▶ WHAT IS EXPECTED
From the line that includes "apply raising_bind. eapply (wp_grid_at" down to the final line of the data below, copy every line exactly and leave the rest out.

RECORDS PROVIDED section start

(** A grid of one column and more than one row: the first cell of the
    second row indexes column 1 of the first row (line 225). *)
Lemma build_grid_single_column_raises chunk_w chunk_s R' st :
  neighbour_ok R' 1 (heap st) chunk_w → neighbour_ok R' 1 (heap st) chunk_s →
  (2 ≤ R')%nat →
  raising
    (for_each (fun grid r_i =>
        row <- for_each (fun row c_i =>
                 new_block <- build_cell config Block_default_color
                                Block_default_collidable
                                chunk_w chunk_s (N.of_nat 1) grid row r_i c_i ;;
                 ret (row ++ [new_block]))
               (range (N.of_nat 1)) [] ;;
        ret (grid ++ [row]))
      (range (N.of_nat R')) []) st IndexError.
Proof.
  intros Hw Hs HR. destruct R' as [|[|n]]; [lia..|].
  rewrite range_two. cbn [for_each].
  (* the first row *)
  apply raising_bind, wp_bind. eapply wp_mono.
  { apply (wp_build_row config _ _ chunk_w chunk_s (S (S n)) 1 [] 0 st);
      try done; try lia; try (by left); try (by split).
    all: intros i j row ref Hi; by rewrite lookup_nil in Hi. }
  intros row st1 (Hstep1 & -> & Hlen1 & Hrow1). apply wp_ret. simpl.
  set (a := length (heap st)) in *.
  assert (grid_shape 1 1 [[a]]) as Hshape by (split; [done|by repeat constructor]).
  assert (cells_ok (heap st1) [[a]]) as Hcells.
  { intros i j row ref Hi Hj. destruct i as [|i]; [|done].
    injection Hi as <-. by apply Hrow1. }
  assert (neighbour_ok (S (S n)) 1 (heap st1) chunk_w) as Hw1.
  { eapply neighbour_ok_mono; [|done]. lia. }
  (* the first cell of the second row *)
  apply raising_first, raising_first.
  change (range (N.of_nat 1)) with [0]. cbn [for_each].
  apply raising_first, raising_first.
  unfold build_cell. simpl.
  apply raising_bind.
  apply (wp_mono _ _ (fun _ st2 => heap_step st1 st2 ∧
                                   length (heap st2) = length (heap st1))).
  { destruct chunk_w as [cw|]; [|apply wp_ret; split; [apply heap_step_refl|done]].
    destruct Hw1 as [Hwg Hwv].
    pose proof (cells_ok_valid _ _ Hcells) as Hgv.
    eapply (wp_build_link2 st1 _ (S (S n)) 1 _ 1 1); try done; try lia.
    intros st2 H2 L2.
    eapply (wp_build_link2 st2 _ (S (S n)) 1 _ 1 1); try done; try lia.
    { eapply grid_valid_mono; [|done]. lia. }
    intros st3 H3 L3.
    eapply wp_mono.
    { eapply (wp_build_link2_last st3 _ (S (S n)) 1 _ 1 1); try done; try lia.
      eapply grid_valid_mono; [|done]. lia. }
    intros [] st4 [H4 L4]. split; [|congruence].
    eapply heap_step_trans; [|done]. by eapply heap_step_trans. }
  intros [] st2 [H2 L2].
  assert (cells_ok (heap st2) [[a]]) as Hcells2.
  { eapply cells_ok_grown; [apply H2|done]. }
  destruct (Hcells2 0%nat 0%nat [a] a eq_refl eq_refl) as (b & Hb & _).
  apply raising_bind. eapply (wp_grid_at _ _ _ [a] a); [done..|].
  apply raising_bind. eapply wp_mono; [by eapply wp_Block_create_direction|].
  intros nb st3 _. apply raising_first. by eexists.
Qed.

RECORDS PROVIDED section end

▶ RESPONSE TO THIS EXERCISE
  apply raising_bind. eapply (wp_grid_at _ _ _ [a] a); [done..|].
  apply raising_bind. eapply wp_mono; [by eapply wp_Block_create_direction|].
  intros nb st3 _. apply raising_first. by eexists.
Qed.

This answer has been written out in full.